[Excerpts from a dataset]

-.-.-

(* ===== verification/WorkExperienceForm.v ===== *)
(** * The work experience form

    [src/components/FormSidebar/WorkExperienceForm/index.tsx], component
    [WorkExperienceForm]: the same edit-in-a-modal pattern as the
    certifications form, over six fields of which four are required, with
    the handlers under the names this source gives them ([onSubmit],
    [deleteNetwork]).  The model and the theorems follow the same plan:
    schema, state, handlers, effect, JSX as data, the component as React
    sees it ([self]), the vocabulary of the statements, the theorems. *)

From stdpp Require Import base decidable option list strings gmap.
From S2P Require Import Prelude Collection Yup HookForm Intl Components.
From S2P Require Import React ResumeContext.

#[local] Open Scope js_scope.

Module WorkExperienceForm.

(** ** Schema and data (lines 16-30) *)

Definition schema : ObjectSchema :=
  [("company", required "Campo obrigatório" yup_string);
   ("position", required "Campo obrigatório" yup_string);
   ("startDate", required "Campo obrigatório" yup_string);
   ("endDate", required "Campo obrigatório" yup_string)].

Record FormData := {
  company : string;
  position : string;
  website : string;
  startDate : string;
  endDate : string;
  summary : string;
}.

(** ** State (lines 32-44)

    One field per hook: the react-hook-form state of [useForm], then the
    three [useState] cells.  [effectPending] is ghost: it is set by every
    [setExperiences], which always passes a new array, and cleared when
    the effect of lines 53-58 has run. *)

Record State := {
  form : UseForm;
  showModal : bool;
  currentId : string;
  experiences : list WorkExperience.t;
  effectPending : bool;
}.

Definition initialState : State :=
  {| form := useForm; showModal := false; currentId := "";
     experiences := []; effectPending := true |}.

Definition setForm (f : UseForm) (st : State) : State :=
  {| form := f; showModal := showModal st; currentId := currentId st;
     experiences := experiences st; effectPending := effectPending st |}.

Definition setShowModal (b : bool) (st : State) : State :=
  {| form := form st; showModal := b; currentId := currentId st;
     experiences := experiences st; effectPending := effectPending st |}.

Definition setCurrentId (i : string) (st : State) : State :=
  {| form := form st; showModal := showModal st; currentId := i;
     experiences := experiences st; effectPending := effectPending st |}.

Definition setExperiences (l : list WorkExperience.t) (st : State) : State :=
  {| form := form st; showModal := showModal st; currentId := currentId st;
     experiences := l; effectPending := true |}.

(** [reset] and [setValue] of the component's form (lines 37-38). *)
Definition reset (st : State) : State := setForm (HookForm.reset (form st)) st.

Definition setValue (name value : string) (st : State) : State :=
  setForm (HookForm.setValue name value (form st)) st.

(** ** The effect (lines 53-58) *)

Definition useEffect (contextState : gmap string Value) (st : State) :
    gmap string Value :=
  updateState
    (<["workExperience" := VWorkExperience (experiences st)]> contextState)
    contextState.

(** ** Handlers (lines 60-98) *)

(** [{ id: i, ...data }] *)
Definition withId (i : string) (data : FormData) : WorkExperience.t :=
  {| WorkExperience.id := i;
     WorkExperience.company := company data;
     WorkExperience.position := position data;
     WorkExperience.website := website data;
     WorkExperience.startDate := startDate data;
     WorkExperience.endDate := endDate data;
     WorkExperience.summary := summary data |}.

(** [uuid] is what [uuid()] returns if the handler calls it. *)
Definition onSubmit (uuid : string) (data : FormData) (st : State) :
    State :=
  (if truthy (currentId st) then
     let updatedExperiences :=
       (λ experience,
          if decide (WorkExperience.id experience = currentId st)
          then withId (WorkExperience.id experience) data
          else experience) <$> experiences st in
     st |> setExperiences updatedExperiences |> setCurrentId ""
   else
     st |> setExperiences (experiences st ++ [withId uuid data]))
  |> reset |> setShowModal false.

Definition onEdit (id : string) (st : State) : State :=
  match List.find (λ sn, WorkExperience.id sn === id) (experiences st) with
  | Some experience =>
      st |> setCurrentId (WorkExperience.id experience)
         |> setValue "company" (WorkExperience.company experience)
         |> setValue "position" (WorkExperience.position experience)
         |> setValue "website" (WorkExperience.website experience)
         |> setValue "startDate" (WorkExperience.startDate experience)
         |> setValue "endDate" (WorkExperience.endDate experience)
         |> setValue "summary" (WorkExperience.summary experience)
         |> setShowModal true
  | None => st
  end.

Definition closeModal (st : State) : State :=
  st |> setShowModal false |> reset.

Definition deleteNetwork (id : string) (st : State) : State :=
  st |> setExperiences
          (filter (λ experience, WorkExperience.id experience ≠ id)
             (experiences st)).

(** ** The form element (lines 112-156)

    The data react-hook-form hands to [onSubmit] holds the six registered
    fields; [formOnSubmit] is the form's [onSubmit], that is
    [handleSubmit(onSubmit)]. *)

Definition toFormData (values : gmap string string) : FormData :=
  {| company := field values "company";
     position := field values "position";
     website := field values "website";
     startDate := field values "startDate";
     endDate := field values "endDate";
     summary := field values "summary" |}.

Definition formOnSubmit (uuid : string) (st : State) : State :=
  match handleSubmit (yupResolver schema) (form st) with
  | Valid data f => onSubmit uuid (toFormData data) (setForm f st)
  | Invalid f => setForm f st
  end.

(** ** Events (the callbacks of lines 100-167) *)

Inductive Event :=
  | OnAdd
  | OnEdit (id : string)
  | OnDelete (id : string)
  | OnCloseModal
  | OnChange (name value : string)
  | OnSubmit (uuid : string).

#[global] Instance Event_eq_dec : EqDecision Event.
Proof. solve_decision. Defined.

Definition dispatch (e : Event) (st : State) : State :=
  match e with
  | OnAdd => setShowModal true st
  | OnEdit id => onEdit id st
  | OnDelete id => deleteNetwork id st
  | OnCloseModal => closeModal st
  | OnChange name value => setForm (onChange name value (form st)) st
  | OnSubmit uuid => formOnSubmit uuid st
  end.

(** ** The call of [uuid()] (lines 61-71)

    The identifier of a new record is asked of the generator in the
    branch of [onSubmit] without a current id, which a submission
    reaches when it passed validation.  [calls e st] says that the
    callback of [e] makes the call in [st]; [stamp i e] is the event whose
    call, if made, returns [i]. *)

Definition calls (e : Event) (st : State) : bool :=
  match e with
  | OnSubmit _ =>
      match handleSubmit (yupResolver schema) (form st) with
      | Valid _ _ => negb (truthy (currentId st))
      | Invalid _ => false
      end
  | _ => false
  end.

Definition stamp (i : string) (e : Event) : Event :=
  match e with
  | OnSubmit _ => OnSubmit i
  | _ => e
  end.

(** ** Render (lines 45-51 and 100-169) *)

Definition emptyMessage : Message :=
  withValue
    (withValue (formatMessage "sidebar.crudList.emptyMessage")
       "gender" (text "female"))
    "name" (toLowerCase (formatMessage "global.experience")).

Definition renderList (st : State) : CrudList.Props WorkExperience.t Event :=
  {| CrudList.items := experiences st;
     CrudList.propertyToShow := "company";
     CrudList.emptyMessage := emptyMessage;
     CrudList.onAdd := OnAdd;
     CrudList.onEdit := OnEdit;
     CrudList.onDelete := OnDelete |}.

-.-.-

Search the records for the string "formatMessage" and, wherever a line contains it, please copy that line.

    (withValue (formatMessage "sidebar.crudList.emptyMessage")
    "name" (toLowerCase (formatMessage "global.experience")).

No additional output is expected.